WASHINGTON — Arthur “Gene” Goldman is leaving his post as acting director of NASA’s Marshall Space Flight Center (MSFC) in Huntsville, Ala., to become head of Southeast Space Operations for Aerojet effective Aug. 6, the Sacramento, Calif., rocket-engine maker said.
Aerojet announced Goldman’s hiring in a July 9 press release. A NASA press release said Goldman will leave the agency Aug. 3.
Robin Henderson, Marshall’s associate director, will succeed Goldman as acting director, NASA said in its release. Goldman had been with NASA since 1990. He joined the agency as a project engineer in Marshall’s space shuttle project integration office.
Goldman has been running Marshall since early March when then-director Robert Lightfoot left Huntsville for Washington to become NASA’s associate administrator, the agency’s highest ranking civil servant position.
The Marshall Space Flight Center has had a leading role in NASA rocket development since the beginning of the U.S. space program. It is currently managing design and development of the Space Launch System (SLS), the congressionally mandated heavy-lift rocket NASA plans to use for launching astronauts beyond Earth orbit.

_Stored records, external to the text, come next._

(** [d[k] = v] for the key/value kinds the source assigns; the remaining
    combinations do not occur in the source and leave [d] as it is. *)
Definition set_item (k : Key) (v : Value) (d : KycData) : KycData :=
  match k, v with
  | K_name, VText s => mkKyc s (phone d) (pan d) (consent d) (timestamp d)
  | K_phone, VText s => mkKyc (name d) s (pan d) (consent d) (timestamp d)
  | K_pan, VText s => mkKyc (name d) (phone d) s (consent d) (timestamp d)
  | K_consent, VBool b => mkKyc (name d) (phone d) (pan d) b (timestamp d)
  | K_timestamp, VText s => mkKyc (name d) (phone d) (pan d) (consent d) s
  | _, _ => d
  end.

(** What the bot does to the outside world and to its record. *)
Inductive Event : Type :=
  | Spoke (text : string)
  | Listened (result : option string)
  | Assigned (key : Key) (after : KycData)
  | Dumped (filename : string) (data : KycData) (ok : bool).

(** What the disk does to a write: it goes through; the file cannot be
    opened, so nothing happens to it; or the file is opened, which empties
    it, and writing the record into it then fails. *)
Inductive Disk : Type := Writable | Unopenable | Unwritable.

(** The object's fields together with its environment. *)
Record World : Type := mkWorld
  { kyc_data : KycData;
    max_retries : nat;
    pending : list (option string);      (* recogniser results to come *)
    clock : DateTime.t;                  (* what [datetime.now()] reads *)
    disk : Disk;                         (* what a write runs into *)
    fs : list (string * KycData);        (* the record each file holds *)
    trace : list Event }.                (* most recent event first *)

Definition log (e : Event) (w : World) : World :=
  mkWorld (kyc_data w) (max_retries w) (pending w) (clock w) (disk w)
          (fs w) (e :: trace w).

Definition with_pending (p : list (option string)) (w : World) : World :=
  mkWorld (kyc_data w) (max_retries w) p (clock w) (disk w) (fs w) (trace w).

Definition with_kyc_data (d : KycData) (w : World) : World :=
  mkWorld d (max_retries w) (pending w) (clock w) (disk w) (fs w) (trace w).

Definition with_fs (f : list (string * KycData)) (w : World) : World :=
  mkWorld (kyc_data w) (max_retries w) (pending w) (clock w) (disk w) f (trace w).

(** *** The state monad *)

Definition M (A : Type) : Type := World -> A * World.

Definition ret {A} (a : A) : M A := fun w => (a, w).

Definition bind {A B} (m : M A) (k : A -> M B) : M B :=
  fun w => let (a, w') := m w in k a w'.

Notation "x <- m ;; k" := (bind m (fun x => k))
  (at level 61, m at next level, right associativity).
Notation "m ;; k" := (bind m (fun _ => k))
  (at level 61, right associativity).

Definition get_max_retries : M nat := fun w => (max_retries w, w).
Definition get_kyc_data : M KycData := fun w => (kyc_data w, w).
Definition datetime_now : M DateTime.t := fun w => (clock w, w).

(** [self.kyc_data[k] = v] *)
Definition assign (k : Key) (v : Value) : M unit :=
  fun w =>
    let d := set_item k v (kyc_data w) in
    (tt, log (Assigned k d) (with_kyc_data d w)).

(** [__init__]: an empty record and two retries. *)
Definition empty_record : KycData :=
  mkKyc EmptyString EmptyString EmptyString false EmptyString.

(** The bot after [__init__] in its environment; [ok] tells whether the
    session file can be written (when it cannot, it cannot be opened). *)
Definition init (inputs : list (option string)) (now : DateTime.t)
    (ok : bool) (files : list (string * KycData)) : World :=
  mkWorld empty_record 2 inputs now (if ok then Writable else Unopenable)
          files [].

(** The same with any of the three disks. *)
Definition fresh (inputs : list (option string)) (now : DateTime.t)
    (d : Disk) (files : list (string * KycData)) : World :=
  mkWorld empty_record 2 inputs now d files [].

(** [speak]: the utterance is rendered (or, when the engine fails, shown);
    either way nothing else changes. *)
Definition speak (text : string) : M unit :=
  fun w => (tt, log (Spoke text) w).

(** [listen]: the next recogniser result, stripped when there is one. *)
Definition listen : M (option string) :=
  fun w =>
    match pending w with
    | [] => (None, log (Listened None) w)
    | r :: rest =>
        let res := option_map strip r in
        (res, log (Listened res) (with_pending rest w))
    end.

(** *** Validation and extraction *)

Definition validate_name (name : string) : bool :=
  if negb (truthy name) || (String.length (strip name) <? 2)%nat then false
  else if negb (re_search_alpha name) then false
  else true.

Definition validate_phone (phone : string) : bool :=
  let phone_cleaned := re_sub_non_digits phone in
  (String.length phone_cleaned =? 10)%nat && isdigit phone_cleaned.

Definition validate_pan (pan : string) : bool :=
  let pan_cleaned := upper (remove_spaces pan) in
  (String.length pan_cleaned =? 10)%nat && re_match_pan pan_cleaned.

Definition extract_phone (text : string) : string :=
  let digits := re_sub_non_digits text in
  if (10 <=? String.length digits)%nat then slice_to 10 digits else digits.

Definition extract_pan (text : string) : string :=
  upper (remove_spaces text).

(** [extract_func(user_input) if extract_func else user_input] *)
Definition apply_extract (extract_func : option (string -> string))
    (user_input : string) : string :=
  match extract_func with
  | Some f => f user_input
  | None => user_input
  end.
(** * Reconciliation engine of the kubernetes iteration toolkit

    A shallow embedding of the Go sources

    - [operator/pkg/controllers/controlplane/controlplane.go]
      (the dependency composer: [Reconcile], [Finalize]);
    - [operator/pkg/controllers/master/endpoint.go] ([GetClusterEndpoint]);
    - [pkg/resource/securitygroup.go] ([SecurityGroup.Create]);
    - package [cluster] of the substrate ([Config.Create], [Config.Delete],
      [ensureBucket], the generators of the configuration,
      [DefaultClusterConfig], [DirectoryIterator]);
    - [operator/pkg/controllers/addons/kubeproxy.go] ([KubeProxy.Reconcile]
      and the objects it hands to the cluster);

    together with the properties the specification states about them, and
    further properties of the same code.

    Go code that talks to the outside (the object store of the cluster, S3,
    STS, the file system, the kubeadm generators) is embedded in a state
    monad over an arbitrary world: every outside call is answered by the
    world and recorded, with its answer, in a trace.  Properties are stated
    for every world; small concrete worlds at the end of the definitions show
    that the hypotheses used can be met. *)

From Stdlib Require Import String Ascii List ZArith NArith Bool Lia.
From stdpp Require Import base option list gmap strings.

Import ListNotations.
Local Open Scope string_scope.
Local Open Scope list_scope.

(* ===================================================================== *)
(** * Part I: definitions                                                 *)
(* ===================================================================== *)

(** ** Go strings *)

(** [strings.Contains(s, substr)]. *)
Fixpoint strings_Contains (s substr : string) : bool :=
  if String.prefix substr s then true
  else match s with
       | EmptyString => false
       | String _ s' => strings_Contains s' substr
       end.

(** [aws.StringValue]: the value of a [*string], the empty string for nil. *)
Definition aws_StringValue (p : option string) : string :=
  match p with
  | Some s => s
  | None => ""
  end.

(** ** Go errors *)

Module awserr.

(** The [awserr.Error] interface, by what its methods return.  Every
    implementation of the SDK prints [Code: Message] first and then its own
    detail (request id, causes, the failed keys of a batch). *)
Record Error := mkError {
  Code : string;
  Message : string;
  Detail : string
}.

Definition Error_text (e : Error) : string :=
  Code e ++ ": " ++ Message e ++ Detail e.

End awserr.

(** The values of the Go interface [error] that this code meets. *)
Inductive error : Type :=
| ErrAws (e : awserr.Error)                 (* an awserr.Error *)
| ErrStatus (reason message : string)       (* a Kubernetes API status error *)
| ErrOs (notExist : bool) (text : string)   (* an *os.PathError and the like *)
| ErrText (text : string)                   (* errors.New, fmt.Errorf without %w *)
| ErrWrap (pre : string) (cause : error)    (* fmt.Errorf(pre + "%w", cause) *).

(** The method [Error()]. *)
Fixpoint error_Error (e : error) : string :=
  match e with
  | ErrAws a => awserr.Error_text a
  | ErrStatus _ m => m
  | ErrOs _ t => t
  | ErrText t => t
  | ErrWrap p c => p ++ error_Error c
  end.

(** [errors.Unwrap]. *)
Definition errors_Unwrap (e : error) : option error :=
  match e with
  | ErrWrap _ c => Some c
  | _ => None
  end.

Definition error_eq_dec (a b : error) : {a = b} + {a <> b}.
Proof.
  revert b; induction a as [e|r m|n t|t|p c IH]; intros [e'|r' m'|n' t'|t'|p' c'];
    try (right; discriminate).
  - destruct e as [c m d], e' as [c' m' d'].
    destruct (string_dec c c'), (string_dec m m'), (string_dec d d');
      subst; try (right; congruence). now left.
  - destruct (string_dec r r'), (string_dec m m');
      subst; try (right; congruence). now left.
  - destruct (Bool.bool_dec n n'), (string_dec t t');
      subst; try (right; congruence). now left.
  - destruct (string_dec t t'); subst; [now left | right; congruence].
  - destruct (string_dec p p'), (IH c');
      subst; try (right; congruence). now left.
Defined.

(** [errors.Is(err, target)]: [target] occurs on the chain of [err]. *)
Fixpoint errors_Is (err target : error) : bool :=
  if error_eq_dec err target then true
  else match err with
       | ErrWrap _ c => errors_Is c target
       | _ => false
       end.

(** [fmt.Errorf(pre + "%w", err)]: the new error wraps [err]. *)
Definition Errorf_w (pre : string) (err : error) : error := ErrWrap pre err.

(** [fmt.Errorf(pre + "%v", err)]: only the text of [err] is kept. *)
Definition Errorf_v (pre : string) (err : error) : error :=
  ErrText (pre ++ error_Error err).

(** [os.IsNotExist]. *)
Definition os_IsNotExist (e : error) : bool :=
  match e with
  | ErrOs b _ => b
  | _ => false
  end.

(** ** [reconcile.Result] *)

Record Result := mkResult {
  Requeue : bool;
  RequeueAfter : Z
}.

(** The zero value [reconcile.Result{}]. *)
Definition Result_zero : Result := mkResult false 0.

(** ** A state monad with a trace *)

Section Monad.
Context {S : Type}.

Definition M (A : Type) : Type := S -> S * A.

Definition ret {A} (a : A) : M A := fun s => (s, a).

Definition bind {A B} (m : M A) (k : A -> M B) : M B :=
  fun s => let (s', a) := m s in k a s'.

(** The Go idiom [if err := m; err != nil { return h err }; k]. *)
Definition on_err {A} (m : M (option error)) (h : error -> A) (k : M A) : M A :=
  bind m (fun r => match r with
                   | Some e => ret (h e)
                   | None => k
                   end).

End Monad.

Arguments M : clear implicits.

Declare Scope go_scope.
Delimit Scope go_scope with go.
Notation "x <- m ;; k" := (bind m (fun x => k))
  (at level 100, m at next level, right associativity) : go_scope.
Notation "'check!' m 'orelse' e => h ;; k" := (on_err m (fun e => h) k)
  (at level 100, m at next level, e name, h at next level, right associativity) : go_scope.
Local Open Scope go_scope.

(* ===================================================================== *)
(** ** Package [cluster]: data                                            *)
(* ===================================================================== *)

Module cluster.

(** *** [v1alpha1.Substrate] *)

Record SubnetSpec := mkSubnetSpec {
  Zone : string;
  Subnet_CIDR : string;
  Public : bool
}.

Record SubstrateSpec := mkSubstrateSpec {
  VPC : option string;               (* VPCSpec.CIDR *)
  Subnets : list SubnetSpec;
  InstanceType : option string
}.

(** The fields of [Status.Cluster] that the package reads and writes. *)
Record ClusterStatus := mkClusterStatus {
  Address : option string;
  KubeConfig : option string
}.

Record SubstrateStatus := mkSubstrateStatus {
  Cluster : ClusterStatus;
  Conditions : list (string * bool)
}.
Lemma mergeCells_idempotent base adds :
  forallb finiteCell adds = true ->
  mergeCells (mergeCells base adds) adds = mergeCells base adds.
Proof. intros H. by apply mergeCells_noop, mergeCells_covers. Qed.

Lemma someAt_app r c l k : someAt r c (l ++ k) = someAt r c l || someAt r c k.
Proof. unfold someAt. apply existsb_app. Qed.

Lemma strict_eq_num_trans a b c :
  strict_eq_num a b = true -> strict_eq_num b c = strict_eq_num a c.
Proof.
  destruct a, b; simpl; try done. intros ->%Z.eqb_eq. done.
Qed.

Lemma someAt_skipped r c cell cells :
  existsb (sameCell cell) cells = true ->
  someAt r c [cell] = true -> someAt r c cells = true.
Proof.
  unfold someAt. simpl. rewrite orb_false_r.
  intros (existing & Hin & Hsame)%existsb_exists [Hr Hc]%andb_prop.
  apply existsb_exists. exists existing. split; [done|].
  unfold sameCell in Hsame. apply andb_prop in Hsame as [Hrow Hcol].
  by rewrite <- (strict_eq_num_trans _ _ r Hrow), <- (strict_eq_num_trans _ _ c Hcol), Hr, Hc.
Qed.

Lemma someAt_mergeCells r c base adds :
  someAt r c (mergeCells base adds) = someAt r c base || someAt r c adds.
Proof.
  revert base. induction adds as [|cell adds IH]; intros base.
  - by rewrite orb_false_r.
  - rewrite mergeCells_cons, IH. change (cell :: adds) with ([cell] ++ adds).
    rewrite (someAt_app r c [cell] adds).
    destruct (existsb (sameCell cell) base) eqn:E.
    + destruct (someAt r c [cell]) eqn:Ecell; [|by rewrite orb_false_l].
      by rewrite (someAt_skipped r c cell base E Ecell).
    + rewrite someAt_app. by rewrite orb_assoc.
Qed.







Lemma mergeEvents_prefix index events prev :
  hits prev `prefix_of` hits (mergeEvents index events prev)
  /\ misses prev `prefix_of` misses (mergeEvents index events prev).
Proof.
  unfold mergeEvents. destruct (collectAttacks index events) as [newHits newMisses].
  destruct newHits, newMisses; cbn [hits misses]; try done; split; apply mergeCells_prefix.
Qed.

(** ** Snapshots against the attack history *)

(** Case analysis on the conditions of the [if]s left in the goal. *)
Ltac split_conditions :=
  repeat match goal with
         | |- context [if ?b then _ else _] => destruct b eqn:?
         end;
  simpl.




Lemma history_prefix_after q s :
  hits (selfAttackHistory s) `prefix_of` hits (selfAttackHistory (applyGameStateUpdate q s))
  /\ misses (selfAttackHistory s) `prefix_of` misses (selfAttackHistory (applyGameStateUpdate q s))
  /\ hits (opponentAttackHistory s)
       `prefix_of` hits (opponentAttackHistory (applyGameStateUpdate q s))
  /\ misses (opponentAttackHistory s)
       `prefix_of` misses (opponentAttackHistory (applyGameStateUpdate q s)).
Proof.
  destruct q as [p|]; [|done]. simpl. unfold nextSelfHistory, nextOpponentHistory.
  destruct (eventsArrayOf p) eqn:E; [done|].
  destruct (resolvedSelfIndexOf s p) as [i|]; [|done].
  destruct (mergeEvents_prefix i (g :: l) (selfAttackHistory s)) as [? ?].
  destruct (resolvedOpponentIndexOf s p) as [j|]; [|done].
  destruct (mergeEvents_prefix j (g :: l) (opponentAttackHistory s)) as [? ?].
  done.
Qed.
(** * Occupancy/duration analysis engine of the AI parking system

    A shallow embedding of the analysis core of [ai-services]:
    [utils.py] (geometric overlap, non-max suppression, video validation),
    [parking_detector.py] (synthetic detections, region association) and
    [video_processor.py] (slot classifier, temporal aggregation, duration
    estimator, orchestration).

    Numbers: Python [int] and [float] values are embedded as exact rationals
    [Q]; Python's [==], [<], [>] on numbers are [Qeq], [Qlt]; this is the
    reading in which the structure of the pipeline is analysed.  The
    rounding of IEEE doubles matters for the values of the overlap utility:
    module [Float64] holds the same code in binary64 arithmetic.  Exceptions
    are values of [exn] carried by [result].  Stateful methods live in the
    monad [M] over [World]. *)

From Stdlib Require Import List ZArith QArith Qminmax Qround Lia Lqa String Bool Arith.
From Stdlib Require Import Sorting.Sorted Sorting.Permutation.
From Stdlib Require Import Floats.PrimFloat.
Import ListNotations.
Open Scope Q_scope.

(** ** Python exceptions and numeric primitives *)

Inductive exn : Type :=
| ValueError (msg : string)
| ZeroDivisionError
| IndexError
| KeyError.

Inductive result (A : Type) : Type :=
| Ok (a : A)
| Raise (e : exn).
Arguments Ok {A} a.
Arguments Raise {A} e.

Definition rbind {A B} (r : result A) (k : A -> result B) : result B :=
  match r with
  | Ok a => k a
  | Raise e => Raise e
  end.

Declare Scope result_scope.
Delimit Scope result_scope with result.
Notation "x <-? c ;; k" := (rbind c (fun x => k))
  (at level 61, c at next level, right associativity) : result_scope.

(** [a < b] as a boolean test. *)
Definition Qltb (a b : Q) : bool := negb (Qle_bool b a).

(** Python true division [a / b]: raises on a zero divisor. *)
Definition pydiv (a b : Q) : result Q :=
  if Qeq_bool b 0 then Raise ZeroDivisionError else Ok (a / b).

(** [int(x)] on a number: truncation toward zero. *)
Definition py_int (x : Q) : Z := Z.quot (Qnum x) (Zpos (Qden x)).

(** [len(l)] as a number. *)
Definition len {A} (l : list A) : Q := inject_Z (Z.of_nat (List.length l)).

(** [sum(l)]: starts from 0 and adds from the left. *)
Definition pysum (l : list Q) : Q := fold_left Qplus l 0.

(** Rectangles and bounding boxes are tuples [(x, y, width, height)]. *)
Definition Box : Type := (Q * Q * Q * Q)%type.

(** ** utils.py *)

Module Detection.
(** A detection dictionary: [bbox], [confidence], [class_id], [class]
    (the last one is read with [.get], so it may be missing). *)
Record t : Type := mk {
  bbox : Box;
  confidence : Q;
  class_id : Z;
  class : option string
}.
End Detection.

(** [utils.calculate_iou], read in exact arithmetic: the comparisons and
    the branches are those of the code, the values are those the code would
    compute without rounding.  [Float64.calculate_iou] is the same text in
    binary64 arithmetic. *)
Definition calculate_iou (box1 box2 : Box) : result Q :=
  let '(x1, y1, w1, h1) := box1 in
  let '(x2, y2, w2, h2) := box2 in
  let left := Qmax x1 x2 in
  let top := Qmax y1 y2 in
  let right := Qmin (x1 + w1) (x2 + w2) in
  let bottom := Qmin (y1 + h1) (y2 + h2) in
  if Qltb left right && Qltb top bottom then
    let intersection := (right - left) * (bottom - top) in
    let area1 := w1 * h1 in
    let area2 := w2 * h2 in
    let union := area1 + area2 - intersection in
    if Qltb 0 union then pydiv intersection union else Ok 0
  else Ok 0.

(** [sorted(detections, key=lambda x: x['confidence'], reverse=True)]:
    a stable sort, descending in the key; elements with equal keys keep
    their relative order. *)
Fixpoint insert_by_confidence (d : Detection.t) (l : list Detection.t)
  : list Detection.t :=
  match l with
  | [] => [d]
  | e :: l' =>
      if Qle_bool (Detection.confidence e) (Detection.confidence d)
      then d :: l
      else e :: insert_by_confidence d l'
  end.

Definition sorted_by_confidence (l : list Detection.t) : list Detection.t :=
  fold_right insert_by_confidence [] l.

(** The inner [for] loop of [non_max_suppression]: the detections whose IoU
    with [current] does not exceed the threshold are appended to
    [remaining]. *)
Fixpoint nms_remaining (current : Detection.t) (detections : list Detection.t)
    (iou_threshold : Q) : result (list Detection.t) :=
  match detections with
  | [] => Ok []
  | detection :: rest =>
      (iou <-? calculate_iou (Detection.bbox current) (Detection.bbox detection) ;;
       remaining <-? nms_remaining current rest iou_threshold ;;
       Ok (if Qle_bool iou iou_threshold then detection :: remaining else remaining))%result
  end.

(** The [while detections:] loop.  Every iteration pops one detection, so
    [fuel] equal to the number of candidates is enough. *)
Fixpoint nms_loop (fuel : nat) (detections : list Detection.t) (iou_threshold : Q)
  : result (list Detection.t) :=
  match detections with
  | [] => Ok []
  | current :: rest =>
      match fuel with
      | O => Ok []
      | S fuel' =>
          (remaining <-? nms_remaining current rest iou_threshold ;;
           keep <-? nms_loop fuel' remaining iou_threshold ;;
           Ok (current :: keep))%result
      end
  end.

Definition non_max_suppression (detections : list Detection.t) (iou_threshold : Q)
  : result (list Detection.t) :=
  match detections with
  | [] => Ok []
  | _ =>
      let detections := sorted_by_confidence detections in
      nms_loop (List.length detections) detections iou_threshold
  end.

(** ** External capabilities

    OpenCV, numpy and the YOLO model are used as given: images are an
    abstract type with the measurements the code takes on them. *)

Module YoloBox.
(** One box of a YOLO result: [xyxy[0]], [conf[0]], [cls[0]]. *)
Record t : Type := mk {
  xyxy : Q * Q * Q * Q;
  conf : Q;
  cls : Q
}.
End YoloBox.

Class External : Type := {
  (** numpy image arrays *)
  Image : Type;
  (** [frame.shape[:2]], that is [(height, width)] *)
  shape : Image -> Z * Z;
  (** [image[y0:y1, x0:x1]] *)
  crop : Image -> Z -> Z -> Z -> Z -> Image;
  (** [image.size] *)
  size : Image -> nat;
  (** [np.sum(cv2.Canny(gray, 50, 150) > 0) / edges.size] on the grayscale image *)
  edge_density : Image -> Q;
  (** [np.var(gray)] *)
  variance : Image -> Q;
  (** [np.mean(gray)] *)
  mean_intensity : Image -> Q;
  (** [self.model(frame, conf=..., verbose=False)]: the [boxes] of every
      result, or [None] when inference raises *)
  yolo : Image -> option (list (option (list YoloBox.t)))
}.

(** A video file as OpenCV sees it. *)
Record VideoFile `{External} : Type := mkVideoFile {
  suffix : string;          (* Path(video_path).suffix.lower() *)
  opens : bool;             (* cap.isOpened() *)
  prop_fps : Q;             (* cap.get(cv2.CAP_PROP_FPS) *)
  prop_frame_count : Q;     (* cap.get(cv2.CAP_PROP_FRAME_COUNT) *)
  frames : list Image       (* the frames cap.read() delivers, in order *)
}.

(** Observable calls on the outside world, most recent last. *)
Inductive Event `{External} : Type :=
| EvExists (path : string)      (* os.path.exists *)
| EvOpen (path : string)        (* cv2.VideoCapture(path) *)
| EvRead                        (* cap.read() *)
| EvSeek (pos : nat)            (* cap.set(cv2.CAP_PROP_POS_FRAMES, pos) *)
| EvRelease                     (* cap.release() *)
| EvDetect (frame : Image).     (* detector.detect_vehicles(frame) *)

Record World `{External} : Type := mkWorld {
  fs : string -> option VideoFile;   (* the files on disk *)
  model_loaded : bool;               (* self.model is not None *)
  rng : nat -> Q;                    (* numpy's random stream *)
  rng_pos : nat;                     (* draws consumed so far *)
  total_frames : Z;                  (* processing_stats['total_frames'] *)
  processed_frames : nat;            (* processing_stats['processed_frames'] *)
  trace : list Event
}.

Section Monad.
Context {E : External}.

(** State over [World] with exceptions; the state survives a raise. *)
Definition M (A : Type) : Type := World -> result A * World.

Definition ret {A} (a : A) : M A := fun w => (Ok a, w).

Definition bind {A B} (m : M A) (k : A -> M B) : M B :=
  fun w =>
    match m w with
    | (Ok a, w') => k a w'
    | (Raise e, w') => (Raise e, w')
    end.

Definition raise {A} (e : exn) : M A := fun w => (Raise e, w).

Definition lift {A} (r : result A) : M A := fun w => (r, w).

Definition get : M World := fun w => (Ok w, w).

Definition log (e : Event) : M unit :=
  fun w => (Ok tt,
            mkWorld _ (fs w) (model_loaded w) (rng w) (rng_pos w)
                    (total_frames w) (processed_frames w) (trace w ++ [e])).

Definition next_draw : M Q :=
  fun w => (Ok (rng w (rng_pos w)),
            mkWorld _ (fs w) (model_loaded w) (rng w) (S (rng_pos w))
                    (total_frames w) (processed_frames w) (trace w)).

Definition incr_processed_frames : M unit :=
  fun w => (Ok tt,
            mkWorld _ (fs w) (model_loaded w) (rng w) (rng_pos w)
                    (total_frames w) (S (processed_frames w)) (trace w)).

Definition set_total_frames (n : Z) : M unit :=
  fun w => (Ok tt,
            mkWorld _ (fs w) (model_loaded w) (rng w) (rng_pos w)
                    n (processed_frames w) (trace w)).
End Monad.

Declare Scope monad_scope.
Delimit Scope monad_scope with monad.
Notation "x <- c ;; k" := (bind c (fun x => k))
  (at level 61, c at next level, right associativity) : monad_scope.
Notation "c ;; k" := (bind c (fun _ => k))
  (at level 61, right associativity) : monad_scope.

(** ** Slot configuration *)

Module Coordinates.
Record t : Type := mk { x : Q; y : Q; width : Q; height : Q }.
End Coordinates.

Module Slot.
(** One entry of [slot_config]. *)
Record t : Type := mk {
  id : Z;
  slot_number : string;
  coordinates : Coordinates.t
}.
End Slot.

(** ** parking_detector.py *)

Module RegionVehicle.
(** [{**detection, 'overlap': ..., 'region_id': ..., 'slot_number': ...}] *)
Record t : Type := mk {
  detection : Detection.t;
  overlap : Q;
  region_id : Z;
  slot_number : string
}.
End RegionVehicle.

Module RegionDetection.
Record t : Type := mk {
  region_id : Z;
  slot_number : string;
  is_occupied : bool;
  detection : option RegionVehicle.t
}.
End RegionDetection.

Module ParkingDetector.
Section WithExternal.
Context {E : External}.
Local Open Scope monad_scope.

(** [self.vehicle_classes] *)
Definition vehicle_classes : list (Z * string) :=
  [(2%Z, "car"%string); (3%Z, "motorcycle"%string);
   (5%Z, "bus"%string); (7%Z, "truck"%string)].

Definition vehicle_class (class_id : Z) : option string :=
  option_map snd (find (fun kv => Z.eqb (fst kv) class_id) vehicle_classes).

(** [np.random.randint(low, high)]: an integer in [[low, high)]; numpy
    raises [ValueError] when [low >= high]. *)
Definition randint (low high : Z) : M Z :=
  if (low <? high)%Z then
    r <- next_draw ;;
    ret (low + (Qfloor r) mod (high - low))%Z
  else raise (ValueError "low >= high").

(** [np.random.uniform(low, high)] *)
Definition uniform (low high : Q) : M Q :=
  r <- next_draw ;;
  ret (low + (high - low) * Qmax 0 (Qmin r 1)).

Aerojet has been pushing for a bigger role in the SLS program. Last year, the company announced it was partnering with Huntsville-based Teledyne Brown to build liquid-rocket engines for customers including NASA.
NASA has so far announced two SLS flights, one in 2017 and one in 2021. In these missions, SLS will send the Lockheed Martin-built Orion capsule around the Moon and back. Only the second flight will be crewed. The SLS variant that will fly these missions will use existing hardware: five-segment solid boosters developed by Alliant Techsystems for the canceled Constellation program and leftover space shuttle main engines made by Pratt & Whitney Rocketdyne.
Subsequent SLS configurations will require new boosters and more space shuttle main engines — SLS will not reuse its core engines. Julie Van Kleeck, Aerojet’s vice president of space and launch systems, has said that Aerojet wants to provide both of these propulsion systems.